§ **Available data**
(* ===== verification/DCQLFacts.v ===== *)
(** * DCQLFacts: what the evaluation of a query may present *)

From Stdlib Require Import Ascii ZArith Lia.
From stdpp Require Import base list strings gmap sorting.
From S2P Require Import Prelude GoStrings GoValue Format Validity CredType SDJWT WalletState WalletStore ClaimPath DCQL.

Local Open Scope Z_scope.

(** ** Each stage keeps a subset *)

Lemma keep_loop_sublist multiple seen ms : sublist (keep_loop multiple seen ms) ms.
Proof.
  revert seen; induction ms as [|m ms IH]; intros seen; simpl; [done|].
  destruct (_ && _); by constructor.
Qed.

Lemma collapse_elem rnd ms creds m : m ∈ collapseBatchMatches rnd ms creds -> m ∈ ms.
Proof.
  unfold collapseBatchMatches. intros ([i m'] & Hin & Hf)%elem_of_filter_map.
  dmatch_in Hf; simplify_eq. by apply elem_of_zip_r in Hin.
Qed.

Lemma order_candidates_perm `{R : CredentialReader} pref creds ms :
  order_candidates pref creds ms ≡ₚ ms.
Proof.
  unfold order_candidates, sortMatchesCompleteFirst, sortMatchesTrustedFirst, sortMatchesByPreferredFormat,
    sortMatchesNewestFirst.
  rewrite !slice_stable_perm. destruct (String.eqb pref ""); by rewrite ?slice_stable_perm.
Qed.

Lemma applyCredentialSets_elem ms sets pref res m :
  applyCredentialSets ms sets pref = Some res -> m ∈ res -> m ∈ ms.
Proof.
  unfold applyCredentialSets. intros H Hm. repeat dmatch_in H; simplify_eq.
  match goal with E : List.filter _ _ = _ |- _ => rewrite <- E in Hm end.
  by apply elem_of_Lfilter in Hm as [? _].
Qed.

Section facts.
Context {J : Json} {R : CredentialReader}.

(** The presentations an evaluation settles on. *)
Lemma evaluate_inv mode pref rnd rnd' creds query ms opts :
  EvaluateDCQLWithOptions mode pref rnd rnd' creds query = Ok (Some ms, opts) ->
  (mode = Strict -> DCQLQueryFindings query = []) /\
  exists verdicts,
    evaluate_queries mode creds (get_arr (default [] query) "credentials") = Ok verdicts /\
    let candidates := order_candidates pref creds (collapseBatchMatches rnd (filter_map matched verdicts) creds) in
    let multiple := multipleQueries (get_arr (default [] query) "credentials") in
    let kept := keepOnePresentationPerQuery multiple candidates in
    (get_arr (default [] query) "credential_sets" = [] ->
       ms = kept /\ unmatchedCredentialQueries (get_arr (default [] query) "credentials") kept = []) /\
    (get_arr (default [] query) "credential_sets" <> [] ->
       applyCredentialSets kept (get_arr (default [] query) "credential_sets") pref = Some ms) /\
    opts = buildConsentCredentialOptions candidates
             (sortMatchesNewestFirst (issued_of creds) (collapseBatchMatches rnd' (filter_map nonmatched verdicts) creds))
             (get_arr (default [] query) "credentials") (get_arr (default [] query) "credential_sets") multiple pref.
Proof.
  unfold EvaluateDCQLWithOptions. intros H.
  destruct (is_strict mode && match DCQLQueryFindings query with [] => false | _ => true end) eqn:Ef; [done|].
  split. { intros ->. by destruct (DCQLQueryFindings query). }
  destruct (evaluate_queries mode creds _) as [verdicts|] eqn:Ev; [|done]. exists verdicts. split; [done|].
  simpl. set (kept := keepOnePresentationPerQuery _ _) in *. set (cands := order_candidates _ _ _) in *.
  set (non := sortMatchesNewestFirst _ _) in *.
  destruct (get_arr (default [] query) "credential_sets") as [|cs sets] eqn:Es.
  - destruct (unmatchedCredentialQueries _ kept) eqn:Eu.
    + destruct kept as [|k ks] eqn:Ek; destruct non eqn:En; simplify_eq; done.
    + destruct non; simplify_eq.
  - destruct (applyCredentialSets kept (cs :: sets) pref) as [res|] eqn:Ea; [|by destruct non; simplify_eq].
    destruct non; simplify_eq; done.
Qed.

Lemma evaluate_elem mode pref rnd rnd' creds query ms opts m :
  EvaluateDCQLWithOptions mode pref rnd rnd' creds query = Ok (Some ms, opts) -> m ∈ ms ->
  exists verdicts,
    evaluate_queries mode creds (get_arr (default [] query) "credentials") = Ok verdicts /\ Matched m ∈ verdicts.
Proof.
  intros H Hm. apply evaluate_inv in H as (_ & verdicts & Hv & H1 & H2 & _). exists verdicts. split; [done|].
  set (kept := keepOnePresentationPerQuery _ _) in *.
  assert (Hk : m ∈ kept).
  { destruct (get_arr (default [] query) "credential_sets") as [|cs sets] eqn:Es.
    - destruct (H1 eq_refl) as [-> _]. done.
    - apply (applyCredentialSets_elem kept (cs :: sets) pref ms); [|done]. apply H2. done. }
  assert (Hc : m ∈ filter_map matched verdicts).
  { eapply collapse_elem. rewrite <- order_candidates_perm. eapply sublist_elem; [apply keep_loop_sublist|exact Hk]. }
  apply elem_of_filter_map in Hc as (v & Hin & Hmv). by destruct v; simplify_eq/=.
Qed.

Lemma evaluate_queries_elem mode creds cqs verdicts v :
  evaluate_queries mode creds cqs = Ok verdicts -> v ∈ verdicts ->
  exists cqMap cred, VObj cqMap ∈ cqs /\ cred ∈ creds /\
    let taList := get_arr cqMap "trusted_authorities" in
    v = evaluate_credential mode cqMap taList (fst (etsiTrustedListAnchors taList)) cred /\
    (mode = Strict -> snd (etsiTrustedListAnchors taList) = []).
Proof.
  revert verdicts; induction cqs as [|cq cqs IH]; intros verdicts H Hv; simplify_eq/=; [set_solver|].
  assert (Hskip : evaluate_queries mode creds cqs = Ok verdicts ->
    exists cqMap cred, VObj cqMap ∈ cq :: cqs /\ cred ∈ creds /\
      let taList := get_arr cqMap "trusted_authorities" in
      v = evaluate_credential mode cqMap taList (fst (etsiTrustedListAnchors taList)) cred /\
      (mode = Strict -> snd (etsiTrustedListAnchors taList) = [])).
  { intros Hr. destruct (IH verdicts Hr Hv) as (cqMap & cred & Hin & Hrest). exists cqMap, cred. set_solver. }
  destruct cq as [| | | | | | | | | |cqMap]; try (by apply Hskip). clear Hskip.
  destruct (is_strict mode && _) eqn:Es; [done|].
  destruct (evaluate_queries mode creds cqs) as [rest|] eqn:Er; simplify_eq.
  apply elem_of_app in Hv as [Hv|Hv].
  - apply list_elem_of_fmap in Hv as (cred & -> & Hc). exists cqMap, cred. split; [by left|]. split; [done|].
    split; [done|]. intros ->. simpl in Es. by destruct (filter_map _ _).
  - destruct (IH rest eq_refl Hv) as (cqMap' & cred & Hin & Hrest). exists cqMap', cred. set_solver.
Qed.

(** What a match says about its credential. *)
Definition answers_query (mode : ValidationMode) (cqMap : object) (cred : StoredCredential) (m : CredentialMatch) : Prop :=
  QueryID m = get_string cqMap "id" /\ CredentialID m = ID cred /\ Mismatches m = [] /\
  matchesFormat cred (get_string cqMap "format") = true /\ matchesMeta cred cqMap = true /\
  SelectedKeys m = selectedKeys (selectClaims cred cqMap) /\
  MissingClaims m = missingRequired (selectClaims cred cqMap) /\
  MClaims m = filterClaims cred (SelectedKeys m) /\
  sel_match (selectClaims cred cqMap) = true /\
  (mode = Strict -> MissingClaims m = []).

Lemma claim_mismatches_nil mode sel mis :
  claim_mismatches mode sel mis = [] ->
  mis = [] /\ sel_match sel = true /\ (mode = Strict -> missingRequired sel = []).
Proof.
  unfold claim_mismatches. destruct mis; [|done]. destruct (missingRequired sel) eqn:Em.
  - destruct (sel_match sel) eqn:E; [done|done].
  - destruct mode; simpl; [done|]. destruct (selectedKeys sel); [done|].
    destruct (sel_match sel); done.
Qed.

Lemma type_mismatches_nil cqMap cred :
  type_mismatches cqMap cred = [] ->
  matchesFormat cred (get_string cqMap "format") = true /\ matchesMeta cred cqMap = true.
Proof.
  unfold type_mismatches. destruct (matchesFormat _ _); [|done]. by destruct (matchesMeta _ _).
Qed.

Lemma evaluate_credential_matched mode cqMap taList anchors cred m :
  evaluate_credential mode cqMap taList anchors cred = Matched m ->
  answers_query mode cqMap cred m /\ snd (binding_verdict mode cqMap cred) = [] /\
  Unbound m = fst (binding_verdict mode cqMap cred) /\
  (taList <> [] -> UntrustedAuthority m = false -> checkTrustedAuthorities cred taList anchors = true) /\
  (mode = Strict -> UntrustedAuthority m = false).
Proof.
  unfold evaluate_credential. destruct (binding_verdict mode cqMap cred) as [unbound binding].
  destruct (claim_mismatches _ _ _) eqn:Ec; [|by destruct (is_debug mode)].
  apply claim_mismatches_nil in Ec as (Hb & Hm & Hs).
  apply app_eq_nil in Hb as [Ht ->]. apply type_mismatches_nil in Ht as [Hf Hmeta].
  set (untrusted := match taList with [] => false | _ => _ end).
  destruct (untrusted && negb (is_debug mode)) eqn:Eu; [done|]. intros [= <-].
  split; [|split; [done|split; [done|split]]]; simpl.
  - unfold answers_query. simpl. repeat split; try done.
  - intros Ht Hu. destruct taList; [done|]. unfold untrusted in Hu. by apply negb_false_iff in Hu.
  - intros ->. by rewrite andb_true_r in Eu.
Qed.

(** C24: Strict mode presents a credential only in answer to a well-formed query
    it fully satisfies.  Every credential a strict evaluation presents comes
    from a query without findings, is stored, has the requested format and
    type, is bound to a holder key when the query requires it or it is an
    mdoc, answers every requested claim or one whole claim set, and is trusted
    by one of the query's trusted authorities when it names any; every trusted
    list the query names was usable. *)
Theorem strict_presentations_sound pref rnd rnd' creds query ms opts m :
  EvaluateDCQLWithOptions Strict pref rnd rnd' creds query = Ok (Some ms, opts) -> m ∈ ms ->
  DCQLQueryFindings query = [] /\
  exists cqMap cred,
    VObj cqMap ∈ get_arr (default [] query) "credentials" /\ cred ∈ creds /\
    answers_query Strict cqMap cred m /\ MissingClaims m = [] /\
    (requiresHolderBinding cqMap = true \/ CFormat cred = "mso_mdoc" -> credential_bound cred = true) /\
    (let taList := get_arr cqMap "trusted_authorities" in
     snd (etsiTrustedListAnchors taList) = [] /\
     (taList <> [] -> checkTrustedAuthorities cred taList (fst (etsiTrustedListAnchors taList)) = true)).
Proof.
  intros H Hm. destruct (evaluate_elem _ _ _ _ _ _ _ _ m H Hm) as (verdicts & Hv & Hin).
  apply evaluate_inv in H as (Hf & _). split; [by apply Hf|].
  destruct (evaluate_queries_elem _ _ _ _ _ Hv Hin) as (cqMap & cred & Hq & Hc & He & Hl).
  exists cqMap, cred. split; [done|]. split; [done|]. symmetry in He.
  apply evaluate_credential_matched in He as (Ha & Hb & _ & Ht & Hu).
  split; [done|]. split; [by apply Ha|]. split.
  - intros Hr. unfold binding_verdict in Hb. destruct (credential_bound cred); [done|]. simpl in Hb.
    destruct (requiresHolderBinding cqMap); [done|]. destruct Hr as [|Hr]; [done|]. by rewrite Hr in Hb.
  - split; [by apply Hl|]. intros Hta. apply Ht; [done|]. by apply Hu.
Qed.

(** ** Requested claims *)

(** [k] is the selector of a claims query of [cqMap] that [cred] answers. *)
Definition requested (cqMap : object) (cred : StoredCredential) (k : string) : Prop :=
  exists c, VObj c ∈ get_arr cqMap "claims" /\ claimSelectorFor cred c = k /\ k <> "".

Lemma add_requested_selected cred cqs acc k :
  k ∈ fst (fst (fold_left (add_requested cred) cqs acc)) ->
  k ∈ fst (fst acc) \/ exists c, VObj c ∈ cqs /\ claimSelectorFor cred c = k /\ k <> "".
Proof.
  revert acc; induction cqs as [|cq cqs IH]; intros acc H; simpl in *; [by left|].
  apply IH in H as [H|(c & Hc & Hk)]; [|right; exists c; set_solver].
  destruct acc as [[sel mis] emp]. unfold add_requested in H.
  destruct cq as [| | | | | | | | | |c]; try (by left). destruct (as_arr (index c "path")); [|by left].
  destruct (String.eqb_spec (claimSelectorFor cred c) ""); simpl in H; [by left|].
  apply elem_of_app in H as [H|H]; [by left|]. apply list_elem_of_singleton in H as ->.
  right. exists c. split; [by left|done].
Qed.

§ **Task directions**
Where does the string "matchesMeta" occur in the data above? Copy every line that holds it.

§ **Answer to this exercise**
  matchesFormat cred (get_string cqMap "format") = true /\ matchesMeta cred cqMap = true /\
  matchesFormat cred (get_string cqMap "format") = true /\ matchesMeta cred cqMap = true.
  unfold type_mismatches. destruct (matchesFormat _ _); [|done]. by destruct (matchesMeta _ _).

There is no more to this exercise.